> Supplied records

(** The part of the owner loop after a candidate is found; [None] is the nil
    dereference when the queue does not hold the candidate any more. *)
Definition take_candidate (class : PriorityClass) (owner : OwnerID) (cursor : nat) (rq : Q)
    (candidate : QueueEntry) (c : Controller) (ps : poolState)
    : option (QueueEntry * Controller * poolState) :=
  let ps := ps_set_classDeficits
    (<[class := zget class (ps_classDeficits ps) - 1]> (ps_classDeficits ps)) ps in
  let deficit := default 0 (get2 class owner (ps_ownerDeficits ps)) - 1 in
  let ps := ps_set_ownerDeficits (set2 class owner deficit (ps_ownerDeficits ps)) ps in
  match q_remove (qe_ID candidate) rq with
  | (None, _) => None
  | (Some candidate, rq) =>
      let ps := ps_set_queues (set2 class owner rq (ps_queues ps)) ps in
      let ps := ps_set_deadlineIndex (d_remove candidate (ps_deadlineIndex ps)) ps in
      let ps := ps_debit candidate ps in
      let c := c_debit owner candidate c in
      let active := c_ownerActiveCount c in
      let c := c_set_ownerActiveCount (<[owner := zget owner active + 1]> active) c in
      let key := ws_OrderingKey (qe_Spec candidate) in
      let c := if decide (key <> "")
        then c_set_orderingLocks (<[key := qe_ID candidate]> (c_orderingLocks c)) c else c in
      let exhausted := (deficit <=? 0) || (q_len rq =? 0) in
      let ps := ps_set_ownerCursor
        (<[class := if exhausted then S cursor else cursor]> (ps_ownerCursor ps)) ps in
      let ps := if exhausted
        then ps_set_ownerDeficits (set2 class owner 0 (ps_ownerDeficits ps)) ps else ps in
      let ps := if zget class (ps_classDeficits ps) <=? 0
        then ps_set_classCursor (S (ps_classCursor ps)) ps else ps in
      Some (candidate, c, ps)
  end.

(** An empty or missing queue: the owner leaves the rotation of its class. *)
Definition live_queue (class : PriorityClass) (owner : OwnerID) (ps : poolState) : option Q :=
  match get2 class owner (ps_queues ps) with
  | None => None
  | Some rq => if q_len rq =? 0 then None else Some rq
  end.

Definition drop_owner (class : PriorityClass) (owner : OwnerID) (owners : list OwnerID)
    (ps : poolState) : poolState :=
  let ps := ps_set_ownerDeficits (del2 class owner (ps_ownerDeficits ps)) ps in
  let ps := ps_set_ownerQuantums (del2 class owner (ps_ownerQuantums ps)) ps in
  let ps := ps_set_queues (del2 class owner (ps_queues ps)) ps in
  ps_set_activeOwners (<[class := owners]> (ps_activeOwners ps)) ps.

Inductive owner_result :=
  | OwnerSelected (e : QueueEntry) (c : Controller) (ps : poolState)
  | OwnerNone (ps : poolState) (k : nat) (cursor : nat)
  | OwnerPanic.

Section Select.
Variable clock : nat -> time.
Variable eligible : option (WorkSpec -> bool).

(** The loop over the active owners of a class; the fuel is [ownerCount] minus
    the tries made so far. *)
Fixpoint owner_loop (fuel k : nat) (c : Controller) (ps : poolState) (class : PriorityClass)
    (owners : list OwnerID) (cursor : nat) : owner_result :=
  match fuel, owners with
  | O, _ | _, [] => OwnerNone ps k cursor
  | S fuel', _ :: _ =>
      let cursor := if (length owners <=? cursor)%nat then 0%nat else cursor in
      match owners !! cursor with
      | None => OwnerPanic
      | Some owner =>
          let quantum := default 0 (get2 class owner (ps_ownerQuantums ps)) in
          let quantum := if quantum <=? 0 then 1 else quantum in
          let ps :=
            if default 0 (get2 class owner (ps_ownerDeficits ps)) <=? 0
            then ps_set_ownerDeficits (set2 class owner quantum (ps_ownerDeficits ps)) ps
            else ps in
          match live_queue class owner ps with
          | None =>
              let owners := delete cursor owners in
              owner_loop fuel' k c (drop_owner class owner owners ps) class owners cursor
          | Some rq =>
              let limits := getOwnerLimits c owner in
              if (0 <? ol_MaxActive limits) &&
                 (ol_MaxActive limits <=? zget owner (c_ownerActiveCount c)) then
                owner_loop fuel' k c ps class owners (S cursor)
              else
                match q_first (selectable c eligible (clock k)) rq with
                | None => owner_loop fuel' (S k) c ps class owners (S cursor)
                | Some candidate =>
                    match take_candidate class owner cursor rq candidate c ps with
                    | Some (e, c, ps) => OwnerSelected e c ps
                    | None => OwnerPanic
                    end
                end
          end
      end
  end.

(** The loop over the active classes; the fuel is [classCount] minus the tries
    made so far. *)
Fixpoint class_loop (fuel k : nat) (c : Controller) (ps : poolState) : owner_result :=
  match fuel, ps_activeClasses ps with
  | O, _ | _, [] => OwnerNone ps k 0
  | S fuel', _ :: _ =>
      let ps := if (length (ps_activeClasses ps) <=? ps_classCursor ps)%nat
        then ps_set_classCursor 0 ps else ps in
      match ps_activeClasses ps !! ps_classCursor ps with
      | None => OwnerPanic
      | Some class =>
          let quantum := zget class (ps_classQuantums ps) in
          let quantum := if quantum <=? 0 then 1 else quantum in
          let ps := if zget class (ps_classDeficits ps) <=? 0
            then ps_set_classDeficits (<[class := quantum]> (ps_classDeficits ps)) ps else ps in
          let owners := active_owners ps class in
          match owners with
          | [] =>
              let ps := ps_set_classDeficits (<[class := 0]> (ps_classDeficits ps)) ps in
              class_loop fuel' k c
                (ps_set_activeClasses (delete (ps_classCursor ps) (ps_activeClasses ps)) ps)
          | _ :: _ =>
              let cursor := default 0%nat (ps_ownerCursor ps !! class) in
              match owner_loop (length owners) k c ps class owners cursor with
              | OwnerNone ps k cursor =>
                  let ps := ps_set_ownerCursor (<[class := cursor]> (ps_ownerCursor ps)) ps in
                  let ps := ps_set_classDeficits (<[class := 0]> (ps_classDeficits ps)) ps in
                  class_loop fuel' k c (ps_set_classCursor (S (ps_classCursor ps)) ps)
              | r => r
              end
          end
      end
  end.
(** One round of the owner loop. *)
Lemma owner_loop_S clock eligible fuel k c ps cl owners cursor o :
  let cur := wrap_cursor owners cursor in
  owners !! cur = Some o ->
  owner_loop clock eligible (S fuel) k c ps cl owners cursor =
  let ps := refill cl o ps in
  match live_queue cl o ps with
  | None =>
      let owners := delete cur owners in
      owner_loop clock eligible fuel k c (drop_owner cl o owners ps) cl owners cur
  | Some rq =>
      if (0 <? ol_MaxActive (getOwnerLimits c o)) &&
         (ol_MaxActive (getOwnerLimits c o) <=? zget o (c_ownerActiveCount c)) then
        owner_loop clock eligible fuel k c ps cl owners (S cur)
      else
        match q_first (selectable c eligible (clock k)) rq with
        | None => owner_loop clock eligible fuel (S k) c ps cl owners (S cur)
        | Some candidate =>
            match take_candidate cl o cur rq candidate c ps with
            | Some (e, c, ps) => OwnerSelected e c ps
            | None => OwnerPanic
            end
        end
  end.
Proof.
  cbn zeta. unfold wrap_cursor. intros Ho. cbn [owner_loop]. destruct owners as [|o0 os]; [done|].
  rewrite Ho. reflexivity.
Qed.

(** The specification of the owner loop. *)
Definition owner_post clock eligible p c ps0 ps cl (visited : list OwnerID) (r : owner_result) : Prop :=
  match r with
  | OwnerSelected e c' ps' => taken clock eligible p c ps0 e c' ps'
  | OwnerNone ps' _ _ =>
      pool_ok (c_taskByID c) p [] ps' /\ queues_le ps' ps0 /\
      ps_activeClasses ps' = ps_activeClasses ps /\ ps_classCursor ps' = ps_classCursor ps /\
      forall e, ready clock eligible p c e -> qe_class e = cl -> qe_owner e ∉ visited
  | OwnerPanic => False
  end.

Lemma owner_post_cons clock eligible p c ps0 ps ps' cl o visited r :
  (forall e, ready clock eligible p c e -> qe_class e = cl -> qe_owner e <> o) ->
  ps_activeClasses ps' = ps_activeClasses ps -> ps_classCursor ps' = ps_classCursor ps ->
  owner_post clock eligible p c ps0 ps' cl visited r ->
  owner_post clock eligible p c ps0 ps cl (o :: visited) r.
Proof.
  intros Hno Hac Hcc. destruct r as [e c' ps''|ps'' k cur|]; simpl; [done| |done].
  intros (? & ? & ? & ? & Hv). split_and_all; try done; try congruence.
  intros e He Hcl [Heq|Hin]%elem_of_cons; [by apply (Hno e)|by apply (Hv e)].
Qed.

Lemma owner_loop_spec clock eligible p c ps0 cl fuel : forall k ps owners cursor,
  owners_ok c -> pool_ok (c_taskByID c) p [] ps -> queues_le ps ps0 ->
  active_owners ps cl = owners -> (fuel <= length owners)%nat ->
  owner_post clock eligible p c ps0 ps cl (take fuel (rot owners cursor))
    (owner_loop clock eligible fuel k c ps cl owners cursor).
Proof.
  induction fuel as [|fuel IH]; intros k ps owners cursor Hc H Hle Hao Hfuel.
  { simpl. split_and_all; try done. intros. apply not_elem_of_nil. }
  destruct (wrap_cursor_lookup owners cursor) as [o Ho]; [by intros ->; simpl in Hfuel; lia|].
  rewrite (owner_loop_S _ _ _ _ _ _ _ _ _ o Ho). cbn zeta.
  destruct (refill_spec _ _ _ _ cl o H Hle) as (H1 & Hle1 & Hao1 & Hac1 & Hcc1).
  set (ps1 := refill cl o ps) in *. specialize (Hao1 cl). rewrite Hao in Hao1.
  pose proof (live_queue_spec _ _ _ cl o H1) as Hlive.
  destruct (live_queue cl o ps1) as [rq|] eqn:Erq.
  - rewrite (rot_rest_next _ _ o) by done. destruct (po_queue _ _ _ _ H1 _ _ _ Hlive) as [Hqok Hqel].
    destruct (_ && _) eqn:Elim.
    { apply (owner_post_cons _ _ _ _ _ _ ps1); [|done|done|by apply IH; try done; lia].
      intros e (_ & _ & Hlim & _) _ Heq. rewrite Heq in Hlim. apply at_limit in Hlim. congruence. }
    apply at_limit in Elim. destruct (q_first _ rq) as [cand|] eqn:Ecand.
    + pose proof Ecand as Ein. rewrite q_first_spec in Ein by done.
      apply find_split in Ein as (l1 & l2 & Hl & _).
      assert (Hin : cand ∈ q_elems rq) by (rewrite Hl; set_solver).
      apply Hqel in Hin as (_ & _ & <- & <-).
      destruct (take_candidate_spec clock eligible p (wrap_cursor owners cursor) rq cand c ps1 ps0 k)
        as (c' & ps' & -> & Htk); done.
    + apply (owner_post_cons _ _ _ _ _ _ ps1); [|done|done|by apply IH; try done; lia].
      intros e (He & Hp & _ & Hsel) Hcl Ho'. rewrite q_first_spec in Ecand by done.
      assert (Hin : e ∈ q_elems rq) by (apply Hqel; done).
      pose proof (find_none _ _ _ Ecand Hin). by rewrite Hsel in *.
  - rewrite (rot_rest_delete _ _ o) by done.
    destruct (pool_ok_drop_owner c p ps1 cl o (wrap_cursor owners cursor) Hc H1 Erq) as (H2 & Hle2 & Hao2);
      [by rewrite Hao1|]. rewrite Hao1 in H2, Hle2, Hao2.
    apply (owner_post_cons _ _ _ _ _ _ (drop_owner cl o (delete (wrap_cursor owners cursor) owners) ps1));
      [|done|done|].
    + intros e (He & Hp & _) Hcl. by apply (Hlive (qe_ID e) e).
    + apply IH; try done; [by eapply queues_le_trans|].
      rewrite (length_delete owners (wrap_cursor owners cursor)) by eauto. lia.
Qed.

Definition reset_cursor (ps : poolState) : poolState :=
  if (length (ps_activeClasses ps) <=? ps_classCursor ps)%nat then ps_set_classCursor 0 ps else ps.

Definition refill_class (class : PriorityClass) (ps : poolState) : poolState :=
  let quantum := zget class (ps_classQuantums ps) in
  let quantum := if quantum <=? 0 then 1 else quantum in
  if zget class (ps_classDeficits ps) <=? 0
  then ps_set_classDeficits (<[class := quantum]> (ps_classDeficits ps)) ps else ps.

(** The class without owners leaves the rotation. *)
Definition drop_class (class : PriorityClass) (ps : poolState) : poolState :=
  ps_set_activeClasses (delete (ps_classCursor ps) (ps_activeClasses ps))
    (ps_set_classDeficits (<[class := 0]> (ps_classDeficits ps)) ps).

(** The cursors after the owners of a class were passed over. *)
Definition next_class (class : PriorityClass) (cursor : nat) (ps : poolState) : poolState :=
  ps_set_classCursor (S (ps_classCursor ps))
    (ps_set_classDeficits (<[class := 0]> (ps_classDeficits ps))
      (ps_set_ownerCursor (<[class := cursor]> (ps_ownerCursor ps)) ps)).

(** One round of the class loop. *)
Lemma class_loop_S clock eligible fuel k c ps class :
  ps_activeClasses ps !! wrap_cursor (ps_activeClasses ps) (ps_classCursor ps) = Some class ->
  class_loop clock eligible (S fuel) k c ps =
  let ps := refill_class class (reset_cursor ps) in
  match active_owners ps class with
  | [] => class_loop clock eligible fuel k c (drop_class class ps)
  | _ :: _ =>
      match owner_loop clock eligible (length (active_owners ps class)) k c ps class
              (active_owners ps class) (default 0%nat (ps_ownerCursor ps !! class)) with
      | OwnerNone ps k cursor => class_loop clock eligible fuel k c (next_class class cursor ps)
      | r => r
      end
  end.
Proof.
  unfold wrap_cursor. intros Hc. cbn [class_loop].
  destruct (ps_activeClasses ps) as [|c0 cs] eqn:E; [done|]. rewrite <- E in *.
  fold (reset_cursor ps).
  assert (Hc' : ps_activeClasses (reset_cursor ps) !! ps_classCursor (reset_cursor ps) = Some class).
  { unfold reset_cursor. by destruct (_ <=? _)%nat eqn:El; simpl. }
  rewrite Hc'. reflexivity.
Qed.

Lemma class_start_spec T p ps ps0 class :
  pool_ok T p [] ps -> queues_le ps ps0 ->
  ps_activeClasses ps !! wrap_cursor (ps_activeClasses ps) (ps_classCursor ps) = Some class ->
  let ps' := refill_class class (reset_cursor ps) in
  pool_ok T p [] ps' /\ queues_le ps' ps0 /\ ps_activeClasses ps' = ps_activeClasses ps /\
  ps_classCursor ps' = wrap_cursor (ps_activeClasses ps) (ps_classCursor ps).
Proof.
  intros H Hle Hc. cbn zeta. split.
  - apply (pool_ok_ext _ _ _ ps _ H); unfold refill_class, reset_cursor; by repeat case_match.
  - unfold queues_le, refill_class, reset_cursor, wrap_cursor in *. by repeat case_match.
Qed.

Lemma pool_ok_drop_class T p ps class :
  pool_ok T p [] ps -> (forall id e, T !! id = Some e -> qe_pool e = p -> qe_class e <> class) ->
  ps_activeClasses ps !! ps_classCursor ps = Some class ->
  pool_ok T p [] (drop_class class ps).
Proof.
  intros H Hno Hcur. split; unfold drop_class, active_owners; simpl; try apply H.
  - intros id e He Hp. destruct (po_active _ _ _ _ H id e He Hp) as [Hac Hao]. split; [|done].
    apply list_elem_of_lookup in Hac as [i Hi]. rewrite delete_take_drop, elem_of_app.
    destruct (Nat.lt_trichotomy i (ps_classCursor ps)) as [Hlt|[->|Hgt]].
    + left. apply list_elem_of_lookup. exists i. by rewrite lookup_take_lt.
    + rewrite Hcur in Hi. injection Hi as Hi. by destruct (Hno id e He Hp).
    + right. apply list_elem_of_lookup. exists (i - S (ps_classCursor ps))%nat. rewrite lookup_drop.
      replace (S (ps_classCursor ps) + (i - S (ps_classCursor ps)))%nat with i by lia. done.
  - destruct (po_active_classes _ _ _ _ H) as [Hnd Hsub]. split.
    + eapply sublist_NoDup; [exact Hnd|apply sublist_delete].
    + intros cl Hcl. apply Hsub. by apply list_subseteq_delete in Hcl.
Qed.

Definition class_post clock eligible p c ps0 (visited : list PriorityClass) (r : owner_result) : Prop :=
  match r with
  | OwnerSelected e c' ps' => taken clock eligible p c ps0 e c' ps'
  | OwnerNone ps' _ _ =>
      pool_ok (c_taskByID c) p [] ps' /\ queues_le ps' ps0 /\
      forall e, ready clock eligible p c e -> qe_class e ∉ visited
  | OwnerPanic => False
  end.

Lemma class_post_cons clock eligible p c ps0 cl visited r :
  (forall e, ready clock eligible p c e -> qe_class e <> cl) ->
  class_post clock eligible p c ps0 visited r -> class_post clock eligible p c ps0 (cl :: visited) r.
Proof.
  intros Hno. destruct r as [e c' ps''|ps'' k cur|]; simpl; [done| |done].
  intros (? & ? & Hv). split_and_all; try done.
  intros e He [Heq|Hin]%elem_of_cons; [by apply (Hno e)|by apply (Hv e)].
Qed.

> Problem to work on
Pull each line holding "OwnerID" out of the listing.

> Solution to the exercise
Definition take_candidate (class : PriorityClass) (owner : OwnerID) (cursor : nat) (rq : Q)
Definition live_queue (class : PriorityClass) (owner : OwnerID) (ps : poolState) : option Q :=
Definition drop_owner (class : PriorityClass) (owner : OwnerID) (owners : list OwnerID)
    (owners : list OwnerID) (cursor : nat) : owner_result :=
Definition owner_post clock eligible p c ps0 ps cl (visited : list OwnerID) (r : owner_result) : Prop :=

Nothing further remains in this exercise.